九界にくらべて幾分かでも高い霊性を駆使して吾々は、その界の弱い部分を補強したり、歪められた部分を正常に修復したりしました。それが終了すると、続いて第八界へと向かうのでした。
それだけではありません。九界での仕事が完了すると、ちょうど十一界の者と吾々十界の者との関係と同じ関係が、吾々と九界の者との間に生じます。
つまり九界の者は吾々十界の者の指図を受けながら、吾々のあとについて次の八界へ進みました。八界を過ぎると、八界の者は吾々から受けた指図をさらに次の七界の者へと順々に伝達していきます。
かくしてこの過程は延々と続けられて、吾々はついて地球圏に含まれる三つの界層を包む大気の中へと入っていきました。そこまでは各界から参加者を募り、一人一人をキリストの軍勢として補充していきました。しかしここまで来ていったんそれを中止しました。
と言うのは、地球に直接つながるこの三つの界層は、一応、一つの境涯として扱われます。なぜなら地球から発せられる鈍重な悪想念の濃霧に包まれており、吾々の周囲にもそれがひしひしと感じられるのです。

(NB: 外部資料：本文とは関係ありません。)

(** * Verification of [yoix/utils/automap.py]

    A shallow embedding of the column auto-mapping engine
    ([norm], [tokens], [jaccard], [edit_distance], [fuzzy_score],
    [sniff_type], [auto_map_columns], [top_candidates]) and the proofs of
    its specified properties.

    Modelling conventions.
    - A Python [str] is a [string]; the character predicates below are the
      ones Python uses on code points below 128 (the characters of the
      [ascii] type above 127 are treated as caseless, non-blank symbols).
    - Python [int] is [Z].
    - The floats of the similarity measures and of the scorer are idealised
      as exact rationals ([Q]).  The floats of the content sniffer
      ([n * 0.6], [float(v)]) are IEEE binary64 values computed with the
      standard library's [SpecFloat].
    - A [dict] is an association list in insertion order; a [set] used only
      for membership and size is a duplicate-free list.
    - An exception is the [Raise] case of [result]. *)

From Stdlib Require Import List String Ascii Bool.
From Stdlib Require Import ZArith NArith QArith Qround Lia Lqa.
From Stdlib Require Import Permutation Sorted.
From Stdlib Require Import Floats.SpecFloat.
Import ListNotations.

Local Open Scope string_scope.
Local Open Scope Z_scope.

(** ** Exceptions *)

Inductive exn : Type := ValueError.

Inductive result (A : Type) : Type :=
| Ok (a : A)
| Raise (e : exn).
Arguments Ok {A} a.
Arguments Raise {A} e.

Definition bind {A B} (r : result A) (k : A -> result B) : result B :=
  match r with
  | Ok a => k a
  | Raise e => Raise e
  end.

Notation "x <- r ;; k" := (bind r (fun x => k))
  (at level 61, r at next level, right associativity).

(** [[f(x) for x in l]] where [f] may raise: the first exception wins. *)
Fixpoint mapM {A B} (f : A -> result B) (l : list A) : result (list B) :=
  match l with
  | [] => Ok []
  | x :: l' => y <- f x ;; ys <- mapM f l' ;; Ok (y :: ys)
  end.

(** ** Python builtins on characters and strings *)

Module Py.

Definition code (c : ascii) : N := N_of_ascii c.

Definition between (lo hi : N) (c : ascii) : bool :=
  (N.leb lo (code c) && N.leb (code c) hi)%bool.

(** [[a-z]], [[A-Z]], [[0-9]] *)
Definition is_lower (c : ascii) : bool := between 97 122 c.
Definition is_upper (c : ascii) : bool := between 65 90 c.
Definition is_digit (c : ascii) : bool := between 48 57 c.

(** [str.isspace] and the regular expression class [\s]:
    TAB, LF, VT, FF, CR, FS, GS, RS, US and SPACE. *)
Definition is_space (c : ascii) : bool :=
  (between 9 13 c || between 28 32 c)%bool.

(** [str.lower] on one character. *)
Definition to_lower (c : ascii) : ascii :=
  if is_upper c then ascii_of_N (code c + 32) else c.

Fixpoint lower (s : string) : string :=
  match s with
  | EmptyString => EmptyString
  | String c s' => String (to_lower c) (lower s')
  end.

Fixpoint lstrip (s : string) : string :=
  match s with
  | EmptyString => EmptyString
  | String c s' => if is_space c then lstrip s' else s
  end.

Fixpoint rstrip (s : string) : string :=
  match s with
  | EmptyString => EmptyString
  | String c s' =>
      match rstrip s' with
      | EmptyString => if is_space c then EmptyString else String c EmptyString
      | r => String c r
      end
  end.

(** [s.strip()] *)
Definition strip (s : string) : string := rstrip (lstrip s).

(** [s.split(sep)] for a one-character separator. *)
Fixpoint split (sep : ascii) (s : string) : list string :=
  match s with
  | EmptyString => [EmptyString]
  | String c s' =>
      let r := split sep s' in
      if Ascii.eqb c sep then EmptyString :: r
      else match r with
           | w :: ws => String c w :: ws
           | [] => [String c EmptyString]
           end
  end.

(** [s.lstrip(c)] for a one-character argument. *)
Fixpoint lstrip_char (c : ascii) (s : string) : string :=
  match s with
  | EmptyString => EmptyString
  | String d s' => if Ascii.eqb d c then lstrip_char c s' else s
  end.

(** [s.replace(c, '', 1)]: delete the first occurrence of [c]. *)
Fixpoint remove_first (c : ascii) (s : string) : string :=
  match s with
  | EmptyString => EmptyString
  | String d s' => if Ascii.eqb d c then s' else String d (remove_first c s')
  end.

Fixpoint all_chars (p : ascii -> bool) (s : string) : bool :=
  match s with
  | EmptyString => true
  | String c s' => (p c && all_chars p s')%bool
  end.

(** [s.isdigit()]: non-empty and made of digits. *)
Definition isdigit (s : string) : bool :=
  match s with
  | EmptyString => false
  | _ => all_chars is_digit s
  end.

(** Sets of strings (membership and size only). *)
Definition mem (x : string) (l : list string) : bool :=
  existsb (String.eqb x) l.

Fixpoint set_of (l : list string) : list string :=
  match l with
  | [] => []
  | x :: l' => let r := set_of l' in if mem x r then r else x :: r
  end.

Definition set_add (x : string) (l : list string) : list string :=
  if mem x l then l else l ++ [x].

Definition inter (a b : list string) : list string :=
  filter (fun x => mem x b) a.

Definition union (a b : list string) : list string :=
  a ++ filter (fun x => negb (mem x a)) b.

(** [list(dict.fromkeys(l))]: drop repeats, keep first occurrences. *)
Fixpoint fromkeys_aux (seen l : list string) : list string :=
  match l with
  | [] => []
  | x :: l' =>
      if mem x seen then fromkeys_aux seen l'
      else x :: fromkeys_aux (x :: seen) l'
  end.

Definition fromkeys (l : list string) : list string := fromkeys_aux [] l.

(** [d.get(k)] on an insertion-ordered dictionary. *)
Fixpoint get {V} (k : string) (d : list (string * V)) : option V :=
  match d with
  | [] => None
  | (k', v) :: d' => if String.eqb k k' then Some v else get k d'
  end.

Definition get_default {V} (k : string) (d : list (string * V)) (dflt : V) : V :=
  match get k d with
  | Some v => v
  | None => dflt
  end.

(** [d[k] = v]: overwrite in place, or append a new key. *)
Fixpoint set_item {V} (k : string) (v : V) (d : list (string * V))
  : list (string * V) :=
  match d with
  | [] => [(k, v)]
  | (k', v') :: d' =>
      if String.eqb k k' then (k, v) :: d' else (k', v') :: set_item k v d'
  end.

(** [max(x0, xs...)] on rationals: the first maximal element. *)
Fixpoint max_from (best : Q) (l : list Q) : Q :=
  match l with
  | [] => best
  | x :: l' => max_from (if Qlt_le_dec best x then x else best) l'
  end.

Definition max_default (l : list Q) (dflt : Q) : Q :=
  match l with
  | [] => dflt
  | x :: l' => max_from x l'
  end.

(** [round(x)] with no digits argument: to the nearest integer, ties to
    the even one. *)
Definition round (x : Q) : Z :=
  let f := Qfloor x in
  match Qcompare (x - inject_Z f) (1 # 2) with
  | Lt => f
  | Gt => f + 1
  | Eq => if Z.even f then f else f + 1
  end.

(** [l[:k]], with Python's reading of a negative bound. *)
Definition slice_to {A} (k : Z) (l : list A) : list A :=
  if k <? 0 then firstn (Z.to_nat (Z.of_nat (List.length l) + k)) l
  else firstn (Z.to_nat k) l.

End Py.

(** ** Regular expressions (the fragment used by the three patterns) *)

Module Re.

Inductive regex : Type :=
| Void
| Eps
| Cls (p : ascii -> bool)
| Cat (r s : regex)
| Alt (r s : regex)
| Star (r : regex).

Fixpoint nullable (r : regex) : bool :=
  match r with
  | Void => false
  | Eps => true
  | Cls _ => false
  | Cat r s => (nullable r && nullable s)%bool
  | Alt r s => (nullable r || nullable s)%bool
  | Star _ => true
  end.

Definition cat (r s : regex) : regex :=
  match r, s with
  | Void, _ => Void
  | _, Void => Void
  | Eps, _ => s
  | _, _ => Cat r s
  end.

Definition alt (r s : regex) : regex :=
  match r, s with
  | Void, _ => s
  | _, Void => r
  | _, _ => Alt r s
  end.

Fixpoint deriv (c : ascii) (r : regex) : regex :=
  match r with
  | Void => Void
  | Eps => Void
  | Cls p => if p c then Eps else Void
  | Cat r s =>
      if nullable r then alt (cat (deriv c r) s) (deriv c s)
      else cat (deriv c r) s
  | Alt r s => alt (deriv c r) (deriv c s)
  | Star r => cat (deriv c r) (Star r)
  end.

(** The whole string is in the language of [r]. *)
Fixpoint fullmatch (r : regex) (s : string) : bool :=
  match s with
  | EmptyString => nullable r
  | String c s' => fullmatch (deriv c r) s'
  end.

Definition any : regex := Cls (fun _ => true).
Definition plus (r : regex) : regex := Cat r (Star r).
Definition opt (r : regex) : regex := Alt Eps r.

Fixpoint at_least (n : nat) (r : regex) : regex :=
  match n with
  | O => Star r
  | S n' => Cat r (at_least n' r)
  end.

(** One literal character; with [re.I] a letter matches in either case. *)
Definition chr (c : ascii) : regex := Cls (Ascii.eqb c).
Definition chr_i (c : ascii) : regex :=
  Cls (fun d => Ascii.eqb (Py.to_lower d) (Py.to_lower c)).

(** [pattern.search(s)]: some substring is in the language. *)
Definition search (r : regex) (s : string) : bool :=
  fullmatch (Cat (Star any) (Cat r (Star any))) s.

End Re.

(** ** Normaliser *)

(** [re.sub(r"([a-z])([A-Z])", r"\1 \2", s)].  A match ends in a capital,
    which cannot start another match, so matches never overlap and every
    lower-case/capital boundary receives a space. *)
Fixpoint split_camel (s : string) : string :=
  match s with
  | EmptyString => EmptyString
  | String c s' =>
      let r := split_camel s' in
      String c
        match s' with
        | String d _ =>
            if (Py.is_lower c && Py.is_upper d)%bool then String " " r else r
        | EmptyString => r
        end
  end.

(** [re.sub(CLASS+, " ", s)]: every maximal run of characters of the class
    becomes one space; [in_run] tells that the previous character belongs
    to a run already replaced. *)
Fixpoint squeeze (p : ascii -> bool) (in_run : bool) (s : string) : string :=
  match s with
  | EmptyString => EmptyString
  | String c s' =>
      if p c then
        if in_run then squeeze p true s' else String " " (squeeze p true s')
      else String c (squeeze p false s')
  end.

黙示録にいう大ハルマゲドン(善と悪との大決戦──16・16)とは実にこのことです。吾々の戦場はこの三つの界層にまたがっていたのです。そしてここで吾々はいよいよ敵からの攻撃を受けることになりました。
その間も地上の人間はそうしたことに一向にお構いなく過ごし、自分たちを取り巻く陰湿な電気を突き通せる人間はきわめて稀にしかいませんでした。が、
吾々の活動が進むにつれてようやく霊感によって吾々の存在を感じ取る者、あるいは霊視力によって吾々の先遺隊を垣間見る者がいるとの話題がささやかれるようになりました。
そうした噂を一笑に付す者もいました。吾々を取り巻く地上の大気に人間の堕落せる快楽の反応を感じ取ることができるほどでしたから、多くの人間が霊的なことを嘲笑しても不思議ではありません。
そこで吾々は、この調子では人間の心にキリストへの畏敬の念とその従僕である吾々への敬意が芽生えるまでには、よくよく苦難を覚悟せねばなるまいと見て取りました。しかしそのことは別問題として、先を急ぎましょう。
とは言え、吾々の作戦活動を一体どう説明すればよいのか迷います。もとより吾々は最近の地上の出来ごとについて貴殿によく理解していただきたいとは願っております。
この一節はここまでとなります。